I can't help but wonder whether my divorce from their mother has altered the way my daughters approach relationships. If I could go back in time, what might I change?
"Sorry, Cher," I tell her. "You can't turn back time."
"Hashtag dad joke," she says.
She rolls her eyes and smiles wanly. I consider this a win, my words acting as a tissue to temporarily stem the flow of tears.
But even if she could turn back time, I wouldn't want her to, because the truth is, I never thought that this man was the right one for her.
It's not that I didn't think he was good enough for her. I am not one of those fathers, the type who sits on the front porch and cleans his gun when the boyfriend comes to pick up his daughter for their first date.
Marisa and her most recent ex-boyfriend had polar-opposite values and I foresaw complications, though this is something I never would have said to her. I have learned as a parent that speaking ill of the person your child loves is rarely constructive. It can backfire.
"You didn't like him, did you?" she asks.
"What I think about him doesn't matter," I reply. "I just want you to be happy."
She wants me to speak ill of him now, to help her heal. I worry that if I do, they will reconcile and those words will linger.
How do we as parents help our children choose their mates wisely, and what do we say when they don't? My mother was extremely vocal about her opposition to my first marriage, and it drove me apart from her for years.
I have watched Marisa cycle through several relationships after the divorce and thought about how each one was a reaction to that explosion in our lives.
The first boyfriend was a cruel boy who left a cluster of finger-shaped bruises around one of her wrists. The second was a frat boy who spent too much time drinking and vomiting.
And finally, the most recent one was kind enough but shared none of her values. How could she not see that a man who believed a woman did not have the right to make decisions about her own body was at odds with the female physician she is striving to become?
But I know it is the things we already know that are sometimes the most difficult to accept.
"I want what I can't have," she says. "I idolised him."
I understand this feeling. I wanted so desperately for my marriage to Marisa's mother to fix what was broken inside of me and to repair the damage I saw my father - a man who always had another woman on the side - cause my mother.

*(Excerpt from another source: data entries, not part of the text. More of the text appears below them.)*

(** C4, as the code has it.  [toggle] has no check of its own; it is
    bounds-checked by the indexing of the array only.  For in-bounds
    indices, (0, 0) and (n_rows-1, n_cols-1) among them, it flips exactly
    the addressed cell.  For a row index outside [-n_rows, n_rows) or a
    column index outside [-n_cols, n_cols), (n_rows, 0) among them, it fails
    and no cell is modified: with IndexError, or with OverflowError when
    the index the array rejects (the row index if the rows reject it, else
    the column index) lies in [2^63, 2^64).  A negative index within those
    ranges is accepted and counts from the end, so that (-1, 0) flips the
    cell (n_rows-1, 0). *)
Theorem toggle_indexing (g : Grid.t) (i j : Z) :
  wf g →
  (in_grid (Grid.n_rows g) (Grid.n_cols g) (i, j) →
     Grid.toggle i j g = Ok tt (toggled g (i, j))) ∧
  (¬ (- Grid.n_rows g ≤ i < Grid.n_rows g ∧
      - Grid.n_cols g ≤ j < Grid.n_cols g) →
     ∃ e, Grid.toggle i j g = Raise e g ∧
          (e = IndexError ∨ e = OverflowError) ∧
          (e = OverflowError ↔
             (¬ - Grid.n_rows g ≤ i < Grid.n_rows g ∧ 2 ^ 63 ≤ i < 2 ^ 64) ∨
             (- Grid.n_rows g ≤ i < Grid.n_rows g ∧ 2 ^ 63 ≤ j < 2 ^ 64))) ∧
  (- Grid.n_rows g ≤ i < Grid.n_rows g ∧
   - Grid.n_cols g ≤ j < Grid.n_cols g →
     in_grid (Grid.n_rows g) (Grid.n_cols g)
       (i `mod` Grid.n_rows g, j `mod` Grid.n_cols g) ∧
     Grid.toggle i j g =
       Ok tt (toggled g (i `mod` Grid.n_rows g, j `mod` Grid.n_cols g))) ∧
  (∀ p, in_grid (Grid.n_rows g) (Grid.n_cols g) p →
     frame g (toggled g p) ∧
     ∀ q, in_grid (Grid.n_rows g) (Grid.n_cols g) q →
          alive_at (toggled g p) q =
          if decide (q = p) then negb (alive_at g q) else alive_at g q).
Proof.
  intros Hwf. pose proof (toggle_run g i j Hwf) as Hrun. split_and!.
  - intros [Hi Hj]. cbn [fst snd] in Hi, Hj.
    rewrite Hrun, decide_True by lia. by rewrite !Z.mod_small by lia.
  - intros Hout. exists (toggle_error g i j).
    split; [by rewrite Hrun, decide_False|].
    unfold toggle_error.
    destruct (decide (- Grid.n_rows g ≤ i < Grid.n_rows g)) as [Hi|Hi].
    + destruct (index_error_cases j) as [[Hj ->]|[Hj ->]];
        (split; [tauto|]); split; first [tauto|done].
    + destruct (index_error_cases i) as [[Hi' ->]|[Hi' ->]];
        (split; [tauto|]); split; first [tauto|done].
  - intros Hin. rewrite Hrun, decide_True by done. split; [|done].
    pose proof (Z.mod_pos_bound i (Grid.n_rows g)).
    pose proof (Z.mod_pos_bound j (Grid.n_cols g)).
    split; cbn; lia.
  - intros p Hp. by apply toggled_spec.
Qed.

Lemma toggle_indexing_witness :
  (in_grid (Grid.n_rows blinker) (Grid.n_cols blinker) (5, 0) →
     Grid.toggle 5 0 blinker = Ok tt (toggled blinker (5, 0))) ∧
  (¬ (- Grid.n_rows blinker ≤ 5 < Grid.n_rows blinker ∧
      - Grid.n_cols blinker ≤ 0 < Grid.n_cols blinker) →
     ∃ e, Grid.toggle 5 0 blinker = Raise e blinker ∧
          (e = IndexError ∨ e = OverflowError) ∧
          (e = OverflowError ↔
             (¬ - Grid.n_rows blinker ≤ 5 < Grid.n_rows blinker ∧
              2 ^ 63 ≤ 5 < 2 ^ 64) ∨
             (- Grid.n_rows blinker ≤ 5 < Grid.n_rows blinker ∧
              2 ^ 63 ≤ 0 < 2 ^ 64))) ∧
  (- Grid.n_rows blinker ≤ 5 < Grid.n_rows blinker ∧
   - Grid.n_cols blinker ≤ 0 < Grid.n_cols blinker →
     in_grid (Grid.n_rows blinker) (Grid.n_cols blinker)
       (5 `mod` Grid.n_rows blinker, 0 `mod` Grid.n_cols blinker) ∧
     Grid.toggle 5 0 blinker =
       Ok tt (toggled blinker
                (5 `mod` Grid.n_rows blinker, 0 `mod` Grid.n_cols blinker))) ∧
  (∀ p, in_grid (Grid.n_rows blinker) (Grid.n_cols blinker) p →
     frame blinker (toggled blinker p) ∧
     ∀ q, in_grid (Grid.n_rows blinker) (Grid.n_cols blinker) q →
          alive_at (toggled blinker p) q =
          if decide (q = p) then negb (alive_at blinker q)
          else alive_at blinker q).
Proof. apply (toggle_indexing blinker 5 0), blinker_wf. Defined.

How could I not see how flawed my thinking was? Often we value the Instagram vision of our relationships, layered with so many golden-hued filters that it is impossible to see the truth, offering this up for the world's gratification instead of considering our own.

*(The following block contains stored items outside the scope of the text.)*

(** * Sim_data: the simulation data container of gnss-ins-sim

    A shallow embedding of [gnss_ins_sim/sim/sim_data.py]: the unit
    conversion functions, the [Sim_data] class (construction, [add_data],
    [save_to_file], [plot]) and the three drawing helpers.

    Modelling choices, all taken from the source:
    - a Python float and a numpy float64 are IEEE binary64 numbers: Rocq's
      primitive [float], whose operations are the IEEE ones;
    - numpy arrays and dicts are mutable objects: they live in a heap and
      values hold references to them, so that aliasing (a shallow
      [dict.copy], an in-place column assignment) is visible;
    - the arrays are arrays of float64 that own their elements, as the
      simulation makes them: an array of another element type (into which
      the column assignment of line 368 would cast the products) and an
      array that is a view of another one, sharing its memory, are outside
      the model, and the theorems about arrays are about these arrays;
    - exceptions are values of [exn]; a computation is a function from the
      world (heap and the trace of calls made to [numpy.savetxt] and to
      matplotlib) to a new world and either an exception or a result;
    - [numpy.savetxt] and the matplotlib calls are collaborators outside
      the repository: a call is recorded in the trace with a snapshot of its
      arguments.  [numpy.savetxt] raises ValueError for data that is not
      an array of one or two dimensions, and is taken to return otherwise;
      the matplotlib calls are taken to return;
    - [print] calls are not recorded. *)

From Stdlib Require Import ZArith List String Ascii Bool Lia DecimalString.
From Stdlib Require Import Floats.
From stdpp Require Import base option list.
Import ListNotations.

Local Open Scope Z_scope.
Local Open Scope list_scope.

(** ** Numbers *)

Module Num.

(** [math.pi], the binary64 number nearest to pi. *)
Definition math_pi : float := 0x1.921fb54442d18p+1%float.

(** [D2R = math.pi/180] (line 17). *)
Definition D2R : float := (math_pi / 180)%float.

(** Modelled from the spec: [attitude.TWO_PI] is defined in the attitude
    module, which is not part of the sources at hand; the spec calls the
    wrap a reduction modulo 2 pi, so the constant is [2 * math.pi]. *)
Definition TWO_PI : float := (2 * math_pi)%float.

Definition is_zero (f : float) : bool := (f =? 0)%float.

(** Conversion of a Python int to binary64 (round to nearest even).  An
    int too large for a double makes Python raise [OverflowError]: [None]. *)
Definition of_int (z : Z) : option float :=
  let f := SF2Prim (binary_normalize prec emax z 0 false) in
  if is_infinity f then None else Some f.

(** C [fmod]: the exact remainder of the truncated division, with the sign
    of the dividend.  Both operands are integer multiples of [2^e] for
    [e] the smaller exponent, so the remainder is computed on integers. *)
Definition SFfmod (x y : spec_float) : spec_float :=
  match x, y with
  | S754_nan, _ | _, S754_nan => S754_nan
  | S754_infinity _, _ => S754_nan
  | _, S754_zero _ => S754_nan
  | S754_zero s, _ => S754_zero s
  | S754_finite _ _ _, S754_infinity _ => x
  | S754_finite sx mx ex, S754_finite _ my ey =>
      let e := Z.min ex ey in
      let X := Z.pos mx * 2 ^ (ex - e) in
      let Y := Z.pos my * 2 ^ (ey - e) in
      match X mod Y with
      | Z0 => S754_zero sx
      | r => binary_normalize prec emax (cond_Zopp sx r) e sx
      end
  end.

Definition fmod (x y : float) : float :=
  SF2Prim (SFfmod (Prim2SF x) (Prim2SF y)).

(** numpy's [remainder] on float64 ([npy_divmod]): [fmod], then the
    result is moved to the sign of the divisor.  A zero divisor gives the
    NaN of [fmod].  Python's own [float % float] computes the same value
    for a non-zero divisor. *)
Definition remainder (a b : float) : float :=
  let m := fmod a b in
  if is_zero b then m
  else if negb (is_zero m) then
    if xorb (b <? 0)%float (m <? 0)%float then (m + b)%float else m
  else if (b <? 0)%float then (-0)%float else 0%float.

End Num.

Export Num.

(** ** Strings *)

Module Str.

Local Open Scope string_scope.

(** [str(i)] for a Python int. *)
Definition str_int (z : Z) : string := NilZero.string_of_int (Z.to_int z).

Definition lower_ascii (c : ascii) : ascii :=
  let n := nat_of_ascii c in
  if (65 <=? n)%nat && (n <=? 90)%nat then ascii_of_nat (n + 32) else c.

(** [s.lower()], for ASCII text. *)
Fixpoint lower (s : string) : string :=
  match s with
  | EmptyString => EmptyString
  | String c r => String (lower_ascii c) (lower r)
  end.

(** [s[0:-1]]: all but the last character; empty stays empty. *)
Fixpoint drop_last (s : string) : string :=
  match s with
  | EmptyString => EmptyString
  | String c EmptyString => EmptyString
  | String c r => String c (drop_last r)
  end.

Fixpoint contains (c : ascii) (s : string) : bool :=
  match s with
  | EmptyString => false
  | String d r => Ascii.eqb c d || contains c r
  end.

To model a healthy relationship for my daughters, I first had to destroy the image of the one that meant the most to them, and there are times when this fills me with an unutterable sadness.
If I could go back in time, what would I change? I have thought about this a great deal, and every time I come up with the same answer: nothing.

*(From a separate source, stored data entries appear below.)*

(** C10, amended: on a document whose first calculation is a dictionary
    holding the enabled field, [offload] changes one object only, that
    dictionary, and in it only the field and its two reference keys.  The
    variable [task_doc], the list of calculations and every other object
    are as before; so are the document's own keys unless the document is
    that very dictionary.  A later calculation or another field is
    therefore unchanged as far as it does not refer to the same
    dictionary. *)
Theorem C10_offload_changes_one_object (G : GridFS) (enabled : pyval) (field ns : string)
    (w : HWorld) (a_doc a_calcs a0 : nat) (rest : list hval) (d c0 : gmap string hval)
    (v : hval) :
  truthy enabled = true ->
  h_task_doc w = HRef a_doc ->
  heap w !! a_doc = Some (HDict d) ->
  d !! "calcs_reversed" = Some (HRef a_calcs) ->
  heap w !! a_calcs = Some (HList (HRef a0 :: rest)) ->
  heap w !! a0 = Some (HDict c0) ->
  c0 !! field = Some v ->
  let w' := (h_offload G enabled field ns w).2 in
  h_task_doc w' = h_task_doc w /\
  (forall a, a <> a0 -> heap w' !! a = heap w !! a) /\
  heap w' !! a_calcs = Some (HList (HRef a0 :: rest)) /\
  (a_doc <> a0 -> heap w' !! a_doc = Some (HDict d)) /\
  exists c0',
    heap w' !! a0 = Some (HDict c0') /\
    forall k, k <> field -> k <> field +:+ "_fs_id" -> k <> field +:+ "_compression" ->
              c0' !! k = c0 !! k.
Proof.
  intros Hen Htd Hdoc Hcalcs Hlist Hc0 Hfield.
  assert (Hshape : first_calc a_doc a_calcs a0 rest (heap w) c0) by (split; eauto).
  assert (Hne : a_calcs <> a0) by congruence.
  rewrite (h_offload_enters G a_doc a_calcs a0 rest enabled field ns w c0 v
             Hen Htd Hshape Hfield).
  rewrite (h_gridfs_move_run G a_doc a_calcs a0 rest field ns w c0 v Htd Hshape Hfield).
  assert (Hsame : forall w1 : HWorld,
            heap w1 = heap w -> h_task_doc w1 = h_task_doc w ->
            h_task_doc w1 = h_task_doc w /\
            (forall a, a <> a0 -> heap w1 !! a = heap w !! a) /\
            heap w1 !! a_calcs = Some (HList (HRef a0 :: rest)) /\
            (a_doc <> a0 -> heap w1 !! a_doc = Some (HDict d)) /\
            exists c0',
              heap w1 !! a0 = Some (HDict c0') /\
              forall k, k <> field -> k <> field +:+ "_fs_id" ->
                        k <> field +:+ "_compression" -> c0' !! k = c0 !! k).
  { intros w1 -> ->. repeat split; auto. exists c0. auto. }
  destruct (h_json_dumps_monty G (heap w) v) as [payload|e]; [|by apply Hsame].
  cbv zeta. destruct (h_insert_gridfs G payload ns (h_events w)) as [[gfs_id ct]|e];
    [|by apply Hsame].
  cbn [snd heap h_task_doc]. split; [reflexivity|]. split; [|split; [|split]].
  - intros a Ha. by rewrite lookup_insert_ne.
  - by rewrite lookup_insert_ne.
  - intros Hdoc_ne. by rewrite lookup_insert_ne.
  - eexists. split; [apply lookup_insert_eq|].
    intros k Hk Hfs Hcomp.
    rewrite lookup_delete_ne by congruence.
    rewrite !lookup_insert_ne by congruence. reflexivity.
Qed.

Not because there weren't wrongs that I committed or pain that I bestowed upon others, but because to move forward, I had to let go of the idea that the past could have been any different. This is what Marisa is struggling with now.
"This was a learning experience," I tell her. "Be thankful for what it has taught you."
When I am talking to Marisa, I realize that I am also speaking to my younger self, as if this tiny windowpane in my hand permits me to peer through time. Be patient, be kind to yourself, be authentic.
The writer Katherine Anne Porter said, "The past is never where you think you left it." I once believed that as I grew older, as time moved forward, I might leave the past - the painful parts, at least - behind.
But I carry it with me, and though I cannot change the past, I have decided to honor it. It also gave me two beautiful daughters, and for that I am eternally grateful.
The image of my husband appears in the tiny picture within a picture on my smartphone. He nuzzles up beside me and nibbles at my ear. He takes the phone from my hand, smiles, offers his words of comfort to Marisa, and then hands the phone back to me.
"I want the type of relationship that you and Paul have," Marisa says.
I realise what comforts Marisa is less about the words I am saying and more about the act of listening, of allowing her to be heard and showing her what a healthy relationship looks like. As parents, we can't help our children choose their mates wisely without doing so ourselves.
"Talking to you both makes me feel better," Marisa says.
So this is what we'll do. We'll talk through the night until the sun rises and dries up her tears, and for this, I'll make all of the time in the world.